What the exercise asks. Beneath this task is a listing. Count its lines that contain "DeployWorld" and answer with the number only.

[Opening Task input section]

(** ** A scripted process

    A world with a file system in memory beside the scripted cluster: a
    file system that can be read-only, and a client factory that accepts
    the configuration [true]. *)
Module FixtureBoot.

Record BootWorld := {
  nodes : gmap string string;
  readonly : bool;
  kube : Fixture.FakeWorld
}.

Definition set_nodes (m : gmap string string) (w : BootWorld) : BootWorld :=
  {| nodes := m; readonly := readonly w; kube := kube w |}.

Definition set_kube (k : Fixture.FakeWorld) (w : BootWorld) : BootWorld :=
  {| nodes := nodes w; readonly := readonly w; kube := k |}.

Definition enoent : error := Foreign "no such file or directory".
Definition erofs : error := Foreign "read-only file system".

Definition change (m : gmap string string) (w : BootWorld) : option error * BootWorld :=
  if readonly w then (Some erofs, w) else (None, set_nodes m w).

#[global] Instance boot_fs : FileSystem BootWorld := {|
  MkdirAll path _ w :=
    match nodes w !! path with
    | Some _ => (None, w)
    | None => change (<[path := ""]> (nodes w)) w
    end;
  Stat name w :=
    (match nodes w !! name with Some _ => None | None => Some enoent end, w);
  Create name w := change (<[name := ""]> (nodes w)) w;
  WriteFile name data _ w := change (<[name := data]> (nodes w)) w;
  IsNotExist e :=
    match e with
    | Foreign msg => bool_decide (msg = "no such file or directory")
    | _ => false
    end
|}.

#[global] Instance boot_factory : ClientFactory BootWorld bool := {|
  NewForConfigOrDie (ok : bool) (w : BootWorld) :=
    if ok then (Done (), w) else (Panic, w)
|}.

#[global] Instance boot_external : External BootWorld := {|
  SecretsGet namespace name w :=
    let '(r, k) := SecretsGet namespace name (kube w) in (r, set_kube k w);
  ConfigMapsGet namespace name w :=
    let '(r, k) := ConfigMapsGet namespace name (kube w) in (r, set_kube k w);
  CombinedOutput command args w :=
    let '(r, k) := CombinedOutput command args (kube w) in (r, set_kube k w);
  UnmarshalClusterConfig := UnmarshalClusterConfig (World := Fixture.FakeWorld);
  UnmarshalStatus := UnmarshalStatus (World := Fixture.FakeWorld)
|}.

(** A process on an empty disk, with the cluster of [Fixture.worldOf]. *)
Definition proc (ro : bool) (outputs : list (string * option error)) : Proc BootWorld :=
  {| proc_world := {| nodes := ∅; readonly := ro;
                      kube := Fixture.worldOf Fixture.clusterConfigJSON outputs |};
     fslog := [] |}.

(** The process after a bootstrap, with an operator's own ceph.conf. *)
Definition proc_custom (outputs : list (string * option error)) : Proc BootWorld :=
  {| proc_world := {| nodes := {[ "/etc/ceph" := ""; "/etc/ceph/ceph.conf" := "[global]" ]};
                      readonly := false;
                      kube := Fixture.worldOf Fixture.clusterConfigJSON outputs |};
     fslog := [] |}.

Definition opts1 : Options bool :=
  {| Kubeconfig_of := true; AllowedNamespaces := ["ns1"] |}.

(** The store that [NewRBDMirrorStore opts1] makes of [proc false outputs]. *)
Definition store0 (outputs : list (string * option error)) : RBDMirrorStore BootWorld :=
  {| Store := ∅; rbdCommandInput := ∅; allowedNamespaces := ["ns1"];
     env := {| world := {| nodes := {[ "/etc/ceph" := "";
                                       "/etc/ceph/ceph.conf" := cephConfig;
                                       "/etc/ceph/keyring" := "" ]};
                           readonly := false;
                           kube := Fixture.worldOf Fixture.clusterConfigJSON outputs |};
               trace := [] |} |}.

(** A consistent store of the scripted cluster: two pools of [ns1], whose
    input is cached. *)
Definition store4 (outputs : list (string * option error))
    : RBDMirrorStore Fixture.FakeWorld :=
  {| Store := {[ "u1" := record "pool1" "ns1" (Fixture.statusWith "OK");
                 "u3" := record "pool3" "ns1" (Fixture.statusWith "OK") ]};
     rbdCommandInput := {[ "ns1" := Fixture.admin1 ]};
     allowedNamespaces := ["ns1"; "ns2"];
     env := {| world := Fixture.worldOf Fixture.clusterConfigJSON outputs; trace := [] |} |}.

(** A history: two pools are added, one from a namespace without secret;
    the list is replaced; a sweep follows. *)
Definition history1 : list Op :=
  [OpAdd (Fixture.pool "pool1" "ns1" "u1" true);
   OpAdd (Fixture.pool "pool2" "ns2" "u2" true);
   OpReplace [Fixture.pool "pool1" "ns1" "u1" true; Fixture.pool "pool9" "ns1" "u9" false] "7";
   OpDelete (Fixture.pool "pool9" "ns1" "u9" false);
   OpResync ["u1"]].

End FixtureBoot.

(** ** A scripted deploy manager and a scripted cluster for the toolbox *)
Module FixtureDeploy.

(** The world is what happened to it; [fails] names the calls that fail. *)
Record DeployWorld := {
  fails : list string;
  acts : list string
}.

Definition act (name : string) (w : DeployWorld) : option error * DeployWorld :=
  if bool_decide (name ∈ fails w) then (Some (Foreign name), w)
  else (None, {| fails := fails w; acts := acts w ++ [name] |}).

#[global] Instance fake_manager : DeployManager DeployWorld unit := {|
  NewDeployManager w := (tt, w);
  EnableArbiter _ w := (act "arbiter" w).2;
  DumpYAML _ image channel w := ("image: " +:+ image +:+ " channel: " +:+ channel, w);
  IoutilWriteFile path _ _ w := act ("write " +:+ path) w;
  DeployOCSWithOLM _ _ _ w := act "deploy" w;
  StartDefaultStorageCluster _ w := act "start" w
|}.

Definition flags (image channel path : string) : Flags :=
  {| ocsRegistryImage := image; ocsSubscriptionChannel := channel;
     yamlOutputPath := path; arbiterEnabled := true |}.

Definition world (failing : list string) : DeployWorld :=
  {| fails := failing; acts := [] |}.

End FixtureDeploy.

Module FixtureToolbox.

Record Cluster := {
  c_Namespace : string;
  c_EnableCephTools : bool;
  c_Tolerations : list Toleration
}.

(** The deployment of the cluster, if any, and the flag of ocsinit, if
    there is one.  Metadata is the list of owners, the spec the list of
    tolerations, the status the number of ready replicas. *)
Record Api := {
  deployment : option (Deployment (list string) (list Toleration) nat);
  ocsinit : option bool
}.

#[global] Instance Toleration_eq_dec : EqDecision Toleration.
Proof. solve_decision. Defined.

Definition notFound : error := Foreign "not found".

#[global] Instance fake_toolbox :
    Toolbox Api Cluster (list string) (list Toleration) nat := {|
  sc_Namespace := c_Namespace;
  sc_EnableCephTools := c_EnableCephTools;
  sc_ToolboxTolerations := c_Tolerations;
  NodeTolerationKey := "node.ocs.openshift.io/storage";
  NewToolsDeployment sc tolerations :=
    {| dep_Meta := []; dep_Spec := tolerations; dep_Status := 0 |};
  ClientGetDeployment _ _ w :=
    (match deployment w with
     | Some d => (None, d)
     | None => (Some notFound, {| dep_Meta := []; dep_Spec := []; dep_Status := 0 |})
     end, w);
  ClientGetOCSInit _ _ w :=
    (match ocsinit w with
     | Some flag => (None, flag)
     | None => (Some notFound, false)
     end, w);
  IsNotFound e := match e with Foreign msg => bool_decide (msg = "not found") | _ => false end;
  SetOwnerReference sc meta := inr (c_Namespace sc :: meta);
  DeepEqual spec1 spec2 := bool_decide (spec1 = spec2);
  ClientCreate d w := (None, {| deployment := Some d; ocsinit := ocsinit w |});
  ClientUpdate d w := (None, {| deployment := Some d; ocsinit := ocsinit w |});
  ClientDelete d w := (None, {| deployment := None; ocsinit := ocsinit w |})
|}.

Definition cluster (enabled : bool) : Cluster :=
  {| c_Namespace := "openshift-storage"; c_EnableCephTools := enabled; c_Tolerations := [] |}.

Definition empty_api : Api := {| deployment := None; ocsinit := None |}.

(** A cluster that runs the tools with a spec of its own. *)
Definition stale_api : Api :=
  {| deployment := Some {| dep_Meta := ["someone"]; dep_Spec := []; dep_Status := 1 |};
     ocsinit := Some false |}.

End FixtureToolbox.

(** ** Basic facts *)

Ltac case_step :=
  match goal with
  | |- context [let '(_, _) := ?x in _] => destruct x eqn:?
  | |- context [match ?x with _ => _ end] => destruct x eqn:?
  | |- context [if ?x then _ else _] => destruct x eqn:?
  end.

Ltac cases := repeat (simpl in *; case_step); simpl in *.

Section Basics.
Context {World : Type} `{External World}.
Implicit Types (s : RBDMirrorStore World) (e : Env World).

Lemma allowed_elem (items : list string) (namespace : string) :
  allowed items namespace = true ↔ namespace ∈ items.
Proof.
  induction items as [|item rest IH]; simpl.
  - split; [discriminate | intros Hin; inversion Hin].
  - destruct (decide (item = namespace)) as [->|Hne].
    + split; [intros _; left | done].
    + rewrite IH. split; [by right | ].
      intros [?|?]%elem_of_cons; [congruence | done].
Qed.

Lemma emitted_app s s' (evs : list Event) :
  trace (env s') = trace (env s) ++ evs → emitted s s' = evs.
Proof. intros Heq. unfold emitted. rewrite Heq. by rewrite drop_app_length. Qed.

Lemma emitted_refl s : emitted s s = [].
Proof. apply emitted_app. by rewrite app_nil_r. Qed.

(** *** The calls that leave the process *)

Lemma secretsGet_trace namespace name e r e' :
  secretsGet namespace name e = (r, e') →
  trace e' = trace e ++ [EvSecretsGet namespace name].
Proof. unfold secretsGet. cases. by intros [= _ <-]. Qed.

Lemma configMapsGet_trace namespace name e r e' :
  configMapsGet namespace name e = (r, e') →
  trace e' = trace e ++ [EvConfigMapsGet namespace name].
Proof. unfold configMapsGet. cases. by intros [= _ <-]. Qed.

Lemma execCommand_trace command args e r e' :
  execCommand command args e = (r, e') →
  trace e' = trace e ++ [EvExec command args].
Proof. unfold execCommand. cases. by intros [= _ <-]. Qed.

(** *** [WithRBDCommandInput] *)

Lemma With_Store namespace s :
  Store (WithRBDCommandInput namespace s).2 = Store s.
Proof. unfold WithRBDCommandInput. by cases. Qed.

Lemma With_allowedNamespaces namespace s :
  allowedNamespaces (WithRBDCommandInput namespace s).2 = allowedNamespaces s.
Proof. unfold WithRBDCommandInput. by cases. Qed.

Lemma With_failure namespace s err s' :
  WithRBDCommandInput namespace s = (Some err, s') →
  rbdCommandInput s' = rbdCommandInput s.
Proof. unfold WithRBDCommandInput. cases; intros [= <- <-]; done. Qed.

Lemma With_success namespace s s' :
  WithRBDCommandInput namespace s = (None, s') →
  ∃ in_, rbdCommandInput s' = <[namespace := in_]> (rbdCommandInput s) ∧ id in_ = "admin".
Proof. unfold WithRBDCommandInput. cases; intros [= <-]; eauto. Qed.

[Closing Task input section]

Problem solution. 4